Она прислонилась к нему и погладила по волосам.
Какое-то время они посидели молча, потом отправились домой. В долине было уже темно.
В часовне на кладбище было холодно. Собравшиеся на похороны мерзли.
Не так уж много явилось людей, пожелавших проводить Эмиля Штроткемпера в последний путь. Пересчитать их мот жно было по пальцам.
В первом ряду восседал Эрих Шульте с женой и дочерью. У входа он приобрел сборник псалмов, который теперь внимательно изучал.
Жена рассматривала венки. Их собственный был таким, как она и хотела. Сорок белых гладиолусов украшали верхнюю половину венка из еловых веток, создавая яркий контраст с черными лентами, на которых золотыми буквами было вытиснено: "Последний привет от детей". Венок обошелся в восемьдесят марок и выглядел бы вполне прилично, не будь рядом двух еще более весомых доказательств германского искусства составлять траурные композиции.

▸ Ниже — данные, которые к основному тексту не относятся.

(** C10, amended.  Let [v] be a value with a colon and no double quote, and
    [v'] that value after the replacements of the scan.  For every field
    function [name], when [v] leaves no parenthesis open, [main.go] emits
    for the line [name(QvQ)] the one Field token [name:v'], and so does the
    second file when [v] has no backslash; for the bare [QvQ], when [v] has
    no opening parenthesis, both files emit the one Field token [ANY:v'].
    Both parsers leave their state as it is on either token, wherever it
    stands among the tokens, and each of these lines gives the error of the
    empty result. *)
Theorem C10_colon_value_dropped (name v : gostring) :
  is_field_name name = true -> lacks dquote v = true ->
  has_colon v = true ->
  let token := field_token name (scan_value v) in
  let any := field_token (lit "ANY") (scan_value v) in
  (parens_closed v = true ->
   MainGo.tokenize (call name v) = [token]
   /\ MainGo.processQuery (call name v) = (None, Some empty_error))
  /\ (parens_closed v = true -> lacks backslash v = true ->
      Part0.tokenize (call name v) = [token]
      /\ Part0.processQuery (call name v) = (None, Some empty_error))
  /\ (lacks "(" v = true ->
      Part0.tokenize (quoted v) = [any]
      /\ MainGo.tokenize (quoted v) = [any]
      /\ Part0.processQuery (quoted v) = (None, Some empty_error)
      /\ MainGo.processQuery (quoted v) = (None, Some empty_error))
  /\ (forall t before after st,
        t = token \/ t = any ->
        Part0.parse_step st t = st
        /\ Part0.parse_loop (before ++ t :: after) st
           = Part0.parse_loop (before ++ after) st)
  /\ (forall t before after st,
        t = token \/ t = any ->
        MainGo.parse_step st t = st
        /\ MainGo.parse_loop (before ++ t :: after) st
           = MainGo.parse_loop (before ++ after) st).
Proof.
  intros Hn Hq Hc. cbv zeta.
  pose proof (scan_value_colon v Hc) as Hc'.
  pose proof (has_colon_nonempty _ Hc') as Hne'.
  assert (Hq' : lacks dquote (scan_value v) = true)
    by (apply scan_value_lacks; [reflexivity | exact Hq | right; discriminate]).
  assert (D0 : forall t, t = field_token name (scan_value v)
                         \/ t = field_token (lit "ANY") (scan_value v) ->
                         forall st, Part0.parse_step st t = st).
  { intros t [-> | ->] st; apply part0_drops;
      auto using field_token_parts. }
  assert (D1 : forall t, t = field_token name (scan_value v)
                         \/ t = field_token (lit "ANY") (scan_value v) ->
                         forall st, MainGo.parse_step st t = st).
  { intros t [-> | ->] st; apply main_drops;
      auto using field_token_parts. }
  split; [| split; [| split; [| split]]].
  - intros Hp. pose proof (main_tokenize_call name v Hn Hp Hne' Hq') as T.
    split; [exact T |]. unfold MainGo.processQuery.
    rewrite T, main_only_dropped by auto. reflexivity.
  - intros Hp Hb.
    assert (Hb' : lacks backslash (scan_value v) = true)
      by (apply scan_value_lacks;
          [reflexivity | exact Hb | right; discriminate]).
    pose proof (part0_tokenize_call name v Hn Hp Hne' Hq' Hb') as T.
    split; [exact T |]. unfold Part0.processQuery.
    rewrite T, part0_only_dropped by auto. reflexivity.
  - intros Ho.
    assert (Ho' : lacks "(" (scan_value v) = true)
      by (apply scan_value_lacks; [reflexivity | exact Ho | now left]).
    destruct (tokenize_quoted v Ho Hne' Hq' Ho') as [Q0 Q1].
    unfold Part0.processQuery, MainGo.processQuery.
    rewrite Q0, Q1, part0_only_dropped, main_only_dropped by auto.
    repeat split; reflexivity.
  - intros t before after st Ht. split; [now apply D0 |].
    unfold Part0.parse_loop. rewrite !fold_left_app. cbn [fold_left].
    now rewrite D0.
  - intros t before after st Ht. split; [now apply D1 |].
    unfold MainGo.parse_loop. rewrite !fold_left_app. cbn [fold_left].
    now rewrite D1.
Qed.
(** The cell that a gender name selects in the row of a diagnosis code. *)
Lemma pivot_lookup rs g i c :
  resolve g (columns (pivot_gender_count rs)) = inr i ->
  lower g <> "diagnosis_code" -> lower g <> "null" ->
  nth i (option_map VStr c :: map (pivot_cell rs c) (pivot_values rs)) None
  = if gender_count g c rs =? 0 then None
    else Some (VInt (gender_count g c rs)).
Proof.
  intros Hr Hcode Hnull. rewrite columns_pivot in Hr.
  apply resolve_unique in Hr. destruct Hr as [Hi [Hl Huniq]].
  assert (Hlc : lower "diagnosis_code" = "diagnosis_code") by reflexivity.
  assert (Hln : lower "null" = "null") by reflexivity.
  destruct i as [|j]; [simpl nth in Hl; congruence|].
  simpl in Hi. simpl nth in Hl. rewrite length_map in Hi.
  assert (Hj : (j < List.length (pivot_values rs))%nat) by lia.
  rewrite (nth_indep _ "" (pivot_name None)) in Hl
    by (rewrite length_map; assumption).
  rewrite map_nth in Hl.
  simpl. rewrite (nth_indep _ None (pivot_cell rs c None))
    by (rewrite length_map; assumption).
  rewrite map_nth.
  destruct (nth j (pivot_values rs) None) as [s|] eqn:Hg;
    [|simpl pivot_name in Hl; congruence].
  simpl pivot_name in Hl.
  assert (Hsame :
    filter (fun r => option_string_eqb (diagnosis_code r) c
                     && option_string_eqb (gender r) (Some s)) rs
    = filter (fun r => option_string_eqb (diagnosis_code r) c
                       && match gender r with
                          | Some s' => String.eqb (lower s') (lower g)
                          | None => false
                          end) rs).
  { apply filter_ext_in. intros r Hin. f_equal.
    destruct (gender r) as [s'|] eqn:Hgr; simpl; [|reflexivity].
    destruct (String.eqb (lower s') (lower g)) eqn:He.
    - apply String.eqb_eq in He.
      pose proof (gender_in_pivot_values rs r Hin) as Hv.
      rewrite Hgr in Hv. apply (In_nth _ _ None) in Hv.
      destruct Hv as [j' [Hj' Hn]].
      assert (S j' = S j).
      { apply Huniq; simpl; [rewrite length_map; lia|].
        rewrite (nth_indep _ "" (pivot_name None))
          by (rewrite length_map; assumption).
        now rewrite map_nth, Hn. }
      assert (j' = j) by lia. subst j'.
      rewrite Hg in Hn. inversion Hn. apply String.eqb_refl.
    - destruct (String.eqb s' s) eqn:He'; [|reflexivity].
      apply String.eqb_eq in He'. subst s'.
      rewrite Hl, String.eqb_refl in He. discriminate. }
  unfold pivot_cell, gender_count. now rewrite Hsame.
Qed.

Lemma round2_rounded (m : Z) (p : positive) :
  0 < m -> rounded_ratio m (Zpos p) (round2 (Qmake m p)).
Proof.
  intros Hm. unfold round2, rounded_ratio. simpl Qnum. simpl Qden.
  exists (Z.sgn m * ((200 * Z.abs m + Zpos p) / (2 * Zpos p))).
  split; [reflexivity|].
  rewrite Z.sgn_pos, Z.abs_eq, Z.mul_1_l by lia.
  pose proof (Z.div_mod (200 * m + Zpos p) (2 * Zpos p)) as Hd.
  pose proof (Z.mod_pos_bound (200 * m + Zpos p) (2 * Zpos p)) as Hb.
  nia.
Qed.

(** C7, as the code has it.  When [disease_gender_ratio] has a table to
    write, the table has one row for each diagnosis code of the cleaned
    table; writing m and f for the numbers of its rows of gender 'M' and of
    gender 'F' (letter case apart), the [ratio] of the row is m / f to two
    decimals, a half rounded up, when both are positive, and null when the
    code has no row of one of the two genders. *)
Theorem C7_gender_ratio_per_code (rs : list Row) (docs : list document) :
  gender_ratio_table rs = inr docs ->
  exists codes,
    NoDup codes
    /\ (forall c, In c codes <-> In c (map diagnosis_code rs))
    /\ Forall2
         (fun c doc =>
            exists ratio,
              doc = DocGenderRatio (option_map VStr c) ratio
              /\ match ratio with
                 | Some q =>
                     0 < gender_count "M" c rs /\ 0 < gender_count "F" c rs
                     /\ rounded_ratio (gender_count "M" c rs)
                          (gender_count "F" c rs) q
                 | None =>
                     gender_count "M" c rs = 0 \/ gender_count "F" c rs = 0
                 end)
         codes docs.
Proof.
  unfold gender_ratio_table.
  destruct (resolve "diagnosis_code" _) as [|i_code] eqn:Hc; simpl;
    [discriminate|].
  destruct (resolve "M" _) as [|i_m] eqn:Hm; simpl; [discriminate|].
  destruct (resolve "F" _) as [|i_f] eqn:Hf; simpl; [discriminate|].
  intros H. inversion H; subst docs; clear H.
  destruct (group_count_spec option_string_eqb option_string_eqb_eq
              (map diagnosis_code rs)) as [Hnd Hin].
  exists (map fst (group_count option_string_eqb (map diagnosis_code rs))).
  split; [assumption|]. split.
  - intros c. rewrite in_map_iff. split.
    + intros [[c' n] [<- Hc']]. now apply Hin in Hc'.
    + intros Hc'. exists (c, count_key option_string_eqb c
                                (map diagnosis_code rs)).
      split; [reflexivity | now apply Hin].
  - assert (Hzero : i_code = 0%nat).
    { rewrite columns_pivot in Hc. apply resolve_unique in Hc.
      destruct Hc as [_ [_ Huniq]]. symmetry. apply Huniq; simpl; [lia|].
      reflexivity. }
    subst i_code. rewrite map_map. clear Hnd Hin.
    induction (map fst (group_count option_string_eqb
                          (map diagnosis_code rs))) as [|c codes IH];
      cbn [map]; [constructor | constructor; [|exact IH]].
    rewrite (pivot_lookup rs "M" i_m c Hm) by (simpl; discriminate).
    rewrite (pivot_lookup rs "F" i_f c Hf) by (simpl; discriminate).
    eexists. split; [reflexivity|].
    assert (HM : 0 <= gender_count "M" c rs) by (unfold gender_count; lia).
    assert (HF : 0 <= gender_count "F" c rs) by (unfold gender_count; lia).
    destruct (gender_count "M" c rs =? 0) eqn:Em.
    + apply Z.eqb_eq in Em. simpl. now left.
    + apply Z.eqb_neq in Em.
      destruct (gender_count "F" c rs =? 0) eqn:Ef.
      * apply Z.eqb_eq in Ef. simpl. now right.
      * apply Z.eqb_neq in Ef. simpl.
        destruct (gender_count "F" c rs) as [|p|p] eqn:Hp; [lia | | lia].
        split; [lia|]. split; [lia|]. apply round2_rounded. lia.
Qed.
(** * convoy/fleet.py: pool construction, validation and coordination

    A shallow embedding of the parts of [convoy/fleet.py] that decide the
    subnet address-space plan, the GlusterFS primary/backup selection, the
    pool-creation validation, the pool-add request, and the multi-instance
    coordination runs, followed by the properties proved about them.

    Python integers are [Z], strings are [string], [None]-able values are
    [option].  Calls into the cloud services and into the sibling modules
    ([settings], [util], [storage], [batch], ...) are recorded, in program
    order, in a trace of events; what those calls answer is given by a
    [World].  Exceptions are values of [exn]. *)

From Stdlib Require Import ZArith List String Ascii Bool Lia DecimalString.
From Stdlib Require Import SpecFloat.
Import ListNotations.
Local Open Scope string_scope.
Local Open Scope Z_scope.

(* ================================================================== *)
(** * Part I: definitions *)
(* ================================================================== *)

(** ** Python values and built-ins *)

Inductive exn : Type :=
| RuntimeError (msg : string)
| ValueError (msg : string)
| KeyError (msg : string)
| IndexError (msg : string)
| TypeError (msg : string)
| AttributeError (msg : string)
| OverflowError (msg : string)
| NameError (msg : string)
| UnboundLocalError (msg : string)
| NotImplementedError (msg : string)
| BatchErrorException (msg : string).

Module Py.

(** The one-character string holding a double quote. *)
Definition dquote : string :=
  String (Ascii false true false false false true false false) EmptyString.

(** ['{}'.format(n)] for an integer. *)
Definition str (n : Z) : string := NilZero.string_of_int (Z.to_int n).

(** ['{}'.format(b)] for a boolean. *)
Definition str_bool (b : bool) : string := if b then "True" else "False".

(** [sep.join(l)]. *)
Definition join (sep : string) (l : list string) : string :=
  String.concat sep l.

(** [s.split(c)] for a one-character separator: the result is never
    empty, and has one more element than [s] has separators. *)
Fixpoint split (c : ascii) (s : string) : list string :=
  match s with
  | EmptyString => [EmptyString]
  | String a rest =>
      if Ascii.eqb a c then EmptyString :: split c rest
      else match split c rest with
           | [] => [String a EmptyString]
           | hd :: tl => String a hd :: tl
           end
  end.

(** [l[i]] on a list, [IndexError] out of range (non-negative [i]). *)
Definition index {A} (l : list A) (i : nat) : exn + A :=
  match nth_error l i with
  | Some x => inr x
  | None => inl (IndexError "list index out of range")
  end.

(** [s.startswith(p)]. *)
Definition startswith (s p : string) : bool := String.prefix p s.

(** ASCII [str.lower()]. *)
Definition lower_ascii (c : ascii) : ascii :=
  let n := nat_of_ascii c in
  if ((65 <=? n) && (n <=? 90))%nat then ascii_of_nat (n + 32) else c.

Fixpoint lower (s : string) : string :=
  match s with
  | EmptyString => EmptyString
  | String a rest => String (lower_ascii a) (lower rest)
  end.

(** The ASCII characters [str.strip()] and [int()] treat as blanks. *)
Definition is_space (c : ascii) : bool :=
  let n := nat_of_ascii c in
  (((9 <=? n) && (n <=? 13)) || ((28 <=? n) && (n <=? 32)))%nat.

Fixpoint lstrip (s : string) : string :=
  match s with
  | String a rest => if is_space a then lstrip rest else s
  | EmptyString => EmptyString
  end.

Definition digit_of (c : ascii) : option Z :=
  let n := nat_of_ascii c in
  if ((48 <=? n) && (n <=? 57))%nat then Some (Z.of_nat (n - 48)) else None.

(** The digits of an [int()] literal after its sign: decimal digits,
    single underscores between digits, then only trailing blanks.
    [acc] is the value read so far, [after_digit] tells whether the last
    character read was a digit. *)
Fixpoint int_digits (s : string) (acc : Z) (after_digit : bool) : option Z :=
  match s with
  | EmptyString => if after_digit then Some acc else None
  | String a rest =>
      match digit_of a with
      | Some d => int_digits rest (10 * acc + d) true
      | None =>
          if Ascii.eqb a "_" then
            if after_digit then int_digits rest acc false else None
          else if is_space a then
            if after_digit then
              match lstrip rest with
              | EmptyString => Some acc
              | String _ _ => None
              end
            else None
          else None
      end
  end.

(** [int(s)] for an ASCII string; [None] stands for [ValueError]. *)
Definition int_of_str (s : string) : option Z :=
  match lstrip s with
  | String "-" rest => option_map Z.opp (int_digits rest 0 false)
  | String "+" rest => int_digits rest 0 false
  | t => int_digits t 0 false
  end.

(** *** Floating point: IEEE 754 binary64, as CPython's [float] *)

Definition prec : Z := 53.
Definition emax : Z := 1024.

(** [float(n)] for an integer: correctly rounded, to nearest even. *)
Definition float_of_int (n : Z) : spec_float :=
  binary_normalize prec emax n 0 false.

(** The literal [0.9]: the double nearest to nine tenths,
    [0x1.ccccccccccccdp-1]. *)
Definition float_0_9 : spec_float :=
  S754_finite false 8106479329266893 (-53).

Definition float_mul (x y : spec_float) : spec_float :=
  SFmul prec emax x y.

(** [int(x)] for a float: truncation toward zero; infinities and NaN
    raise. *)
Definition int_of_float (x : spec_float) : exn + Z :=
  match x with
  | S754_zero _ => inr 0
  | S754_finite s m e =>
      let mag := if 0 <=? e then Z.pos m * 2 ^ e
                 else Z.pos m / 2 ^ (- e) in
      inr (if s then - mag else mag)
  | S754_infinity _ =>
      inl (OverflowError "cannot convert float infinity to integer")
  | S754_nan => inl (ValueError "cannot convert float NaN to integer")
  end.

(** [n * 0.9] with [n] an integer: [n] is converted first, which raises
    when it is too large for a double. *)
Definition int_mul_0_9 (n : Z) : exn + spec_float :=
  match float_of_int n with
  | S754_infinity _ =>
      inl (OverflowError "int too large to convert to float")
  | f => inr (float_mul f float_0_9)
  end.

(** [1 << k]. *)
Definition shl1 (k : Z) : exn + Z :=
  if k <? 0 then inl (ValueError "negative shift count")
  else inr (Z.shiftl 1 k).

End Py.

(** ** The Batch service's request and response objects
    ([azure.batch.models], imported as [batchmodels]) *)

Definition timedelta : Type := Z.

Module batchmodels.

Inductive TaskState : Type := active | preparing | running | completed.

(** [batch._RUN_ELEVATED]. *)
Inductive UserIdentity : Type := RUN_ELEVATED.

Definition TaskState_eqb (a b : TaskState) : bool :=
  match a, b with
  | active, active | preparing, preparing
  | running, running | completed, completed => true
  | _, _ => false
  end.

Record TaskExecutionInformation : Type := {
  exit_code : option Z
}.

Record CloudTask : Type := {
  task_id : string;
  state : TaskState;
  execution_info : option TaskExecutionInformation
}.

Record MetadataItem : Type := {
  md_name : string;
  md_value : string
}.

Record CloudPool : Type := {
  pool_id : string;
  current_dedicated_nodes : Z;
  current_low_priority_nodes : Z;
  pool_target_dedicated_nodes : Z;
  pool_target_low_priority_nodes : Z;
  pool_enable_inter_node_communication : bool;
  pool_metadata : option (list MetadataItem)
}.

Record ComputeNode : Type := {
  node_id : string;
  ip_address : string
}.

Record ResourceFile : Type := {
  file_path : string;
  blob_source : string;
  file_mode : option string
}.

Record EnvironmentSetting : Type := {
  env_name : string;
  env_value : string
}.

Record MultiInstanceSettings : Type := {
  number_of_instances : Z;
  coordination_command_line : string;
  common_resource_files : list ResourceFile
}.

Record TaskAddParameter : Type := {
  tap_id : string;
  tap_command_line : string;
  tap_environment_settings : list EnvironmentSetting;
  tap_user_identity : UserIdentity;
  tap_multi_instance_settings : option MultiInstanceSettings
}.

Record JobAddParameter : Type := {
  job_id : string;
  job_pool_id : string
}.

Record ImageReference : Type := {
  ir_publisher : option string;
  ir_offer : option string;
  ir_sku : option string;
  ir_version : option string;
  virtual_machine_image_id : option string
}.

Record ContainerConfiguration : Type := {
  container_image_names : list string;
  container_registries : list string
}.

Record VirtualMachineConfiguration : Type := {
  image_reference : ImageReference;
  node_agent_sku_id : option string;
  container_configuration : option ContainerConfiguration
}.

Inductive CertificateVisibility : Type := vis_start_task | vis_task.

Record CertificateReference : Type := {
  thumbprint : string;
  thumbprint_algorithm : string;
  visibility : list CertificateVisibility
}.

Record StartTask : Type := {
  command_line : string;
  user_identity : UserIdentity;
  wait_for_success : bool;
  environment_settings : list EnvironmentSetting;
  resource_files : list ResourceFile
}.

(** [PoolAddParameter]: the pool-creation request. *)
Record PoolAddParameter : Type := {
  id : string;
  virtual_machine_configuration : VirtualMachineConfiguration;
  vm_size : string;
  target_dedicated_nodes : option Z;
  target_low_priority_nodes : option Z;
  resize_timeout : option timedelta;
  max_tasks_per_node : Z;
  enable_inter_node_communication : bool;
  start_task : StartTask;
  enable_auto_scale : bool;
  auto_scale_formula : option string;
  auto_scale_evaluation_interval : option timedelta;
  metadata : list MetadataItem;
  task_scheduling_policy : option string;
  certificate_references : list CertificateReference;
  network_configuration : option string
}.
(** The extraction loop sends no request, closes no body and looks at no
    marker. *)
Lemma extraction_only t :
  forallb is_extraction t = true ->
  http_requests t = [] /\ body_closes t = 0%nat
  /\ (forall p, ~ In (EvStat p) t)
  /\ (forall u, ~ In (EvNewRequest u) t).
Proof.
  induction t as [|ev t IH]; [intros _; repeat split; intros ? []|].
  cbn [forallb]. intros [Hev Ht]%andb_true_iff.
  destruct (IH Ht) as (Hr & Hb & Hs & Hn).
  destruct ev; try discriminate Hev; cbn [http_requests body_closes].
  all: repeat split; try assumption.
  all: intros ? [Hin|Hin]; try discriminate Hin;
    first [eapply Hs; exact Hin | eapply Hn; exact Hin].
Qed.

Ltac bundle_project :=
  unfold before_request, done_line;
  rewrite ?http_requests_app, ?body_closes_app, ?creates_app, ?prints_app,
    ?gzip_closes_app, ?gzip_readers_app, ?length_app;
  cbn [http_requests body_closes creates prints gzip_closes gzip_readers
       gzip_opened List.filter length app].

(** X14.  When PrepareBundle went to the network and returned nil: the
    server answered 200, the archive ended without a fault, every regular
    entry could be read and decoded, the destination directory had been
    created first, the host files are those after writing each regular
    entry in archive order under its base name (so a later entry with the
    same base name replaces an earlier one), and the listing of the
    destination has at least 100 entries. *)
Theorem PrepareBundle_success ctx destDir url force opts s s' tr u :
  PrepareBundle http_NewRequestWithContext http_Do gzip_NewReader
    file_faults ctx destDir url force opts s = (Ok tt, s', tr) ->
  In (EvHttpDo u) tr ->
  exists resp fs0 names,
    http_Do ctx (bundle_url url) = Ok resp
    /\ StatusCode resp = StatusOK
    /\ tape_err (Body resp) = None
    /\ Forall (fun hp =>
                 r_err hp.2 = None
                 /\ r_err (entry_reader gzip_NewReader (r_data hp.2)) = None)
              (regular (entries (Body resp)))
    /\ osfs.mkdir_all (fsys s) destDir = Ok fs0
    /\ fsys s' = extract_fs gzip_NewReader destDir (entries (Body resp)) fs0
    /\ osfs.read_dir (fsys s') destDir = Ok names
    /\ (100 <= length names)%nat.
Proof.
  intros Hrun Hin.
  destruct (PrepareBundle_effects _ _ _ _ _ _ _ _ _ Hrun)
    as [(_ & _ & ->)|[[[e [=]] _]|[[[e [=]] _]|[[[e [=]] _]|
        (resp & Hdo & [(_ & [e [=]] & _)|
                       (fs0 & s0 & rl & t & Hst & Hloop & Hmk & Hs0 & Hr)])]]]].
  - destruct Hin as [[=]|[]].
  - apply extract_loop_effects in Hloop as (_ & _ & _ & _ & _ & Hl).
    destruct rl as [n|e]; [|destruct Hr as [[=] _]].
    destruct Hr as [_ Hr]. destruct (Hr eq_refl) as (names & Hrd & Hlen).
    destruct Hl as (Ht & _ & Hfs & _ & Hall).
    exists resp, fs0, names. rewrite Hs0 in Hfs. auto 10.
Qed.

(** X15.  With force set, PrepareBundle never looks at the marker: it
    starts by creating the destination directory, whatever the
    destination already holds. *)
Theorem PrepareBundle_force ctx destDir url opts s r s' tr :
  PrepareBundle http_NewRequestWithContext http_Do gzip_NewReader
    file_faults ctx destDir url true opts s = (r, s', tr) ->
  hd_error tr = Some (EvMkdirAll destDir)
  /\ forall p, ~ In (EvStat p) tr.
Proof.
  intros Hrun.
  destruct (PrepareBundle_effects _ _ _ _ _ _ _ _ _ Hrun)
    as [([=] & _)|[[_ ->]|[[_ ->]|[(_ & _ & ->)|
        (resp & Hdo & [(_ & _ & ->)|
                       (fs0 & s0 & rl & t & Hst & Hloop & Hmk & Hs0 & Hr)])]]]].
  1-4: split; [reflexivity|]; intros p Hin; trace_cases Hin.
  apply extract_loop_effects in Hloop as (Hx & _).
  apply extraction_only in Hx as (_ & _ & Hx & _).
  destruct rl as [n|e]; [destruct Hr as [-> _]|destruct Hr as [_ ->]].
  all: split; [reflexivity|]; intros p Hin; cbn [before_request app] in Hin.
  all: unfold done_line in Hin;
    destruct (progress (PrepareBundle_config opts)).
  all: cbn [app In] in Hin; trace_split Hin; by apply (Hx p).
Qed.

(** X16.  PrepareBundle sends at most one request, and both the request
    it builds and the one it sends go to the URL of the caller, or to
    DefaultBundleURL when the caller passed the empty string. *)
Theorem PrepareBundle_single_request ctx destDir url force opts s r s' tr :
  PrepareBundle http_NewRequestWithContext http_Do gzip_NewReader
    file_faults ctx destDir url force opts s = (r, s', tr) ->
  (http_requests tr = [] \/ http_requests tr = [bundle_url url])
  /\ forall u, In (EvNewRequest u) tr -> u = bundle_url url.
Proof.
  intros Hrun.
  destruct (PrepareBundle_effects _ _ _ _ _ _ _ _ _ Hrun)
    as [(_ & _ & ->)|[[_ ->]|[[_ ->]|[(_ & _ & ->)|
        (resp & Hdo & [(_ & _ & ->)|
                       (fs0 & s0 & rl & t & Hst & Hloop & Hmk & Hs0 & Hr)])]]]].
  1-5: destruct force; bundle_project;
    (split; [first [left; reflexivity|right; reflexivity]|]);
    intros u Hin; trace_cases Hin; congruence.
  apply extract_loop_effects in Hloop as (Hx & _).
  apply extraction_only in Hx as (Hq & _ & _ & Hx).
  destruct rl as [n|e]; [destruct Hr as [-> _]|destruct Hr as [_ ->]].
  all: destruct force, (progress (PrepareBundle_config opts)) eqn:Hp;
    bundle_project; rewrite ?Hp, Hq; cbn [app http_requests].
  all: split; [right; reflexivity|].
  all: intros u Hin; unfold before_request, done_line in Hin;
    rewrite ?Hp in Hin; cbn [app In] in Hin; trace_split Hin;
    try congruence; by destruct (Hx u).
Qed.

Один был почти в два раза больше венка от семьи, его составили голубые лилии и желтые розы, покрывавшие всю окружность, так что дешевых еловых веток не было видно. "Спи спокойно" написано было на одной из лент, на другой — "От посетителей пивной Эрны Скомрок".
Третий венок обращал на себя внимание еще больше. Сто красных гвоздик вплетено было в его зелень, ленты бело-голубые. Эрике Шульте не пришлось гадать, расшифровывая надпись. "Объединение лиц, преследовавшихся при нацизме" четко выведено было на одной из них, "Нашему товарищу Эмилю Штроткемперу" — на другой.
Они украдкой огляделись. Через три ряда от них сидела пожилая женщина в черном пальто, тихо беседуя с соседом того же примерно возраста в видавшем виды антрацитовом костюме. Другой спутник женщины казался моложе, на нем было габардиновое пальто с траурной нарукавной повязкой, и руки его находились в непрерывном движении.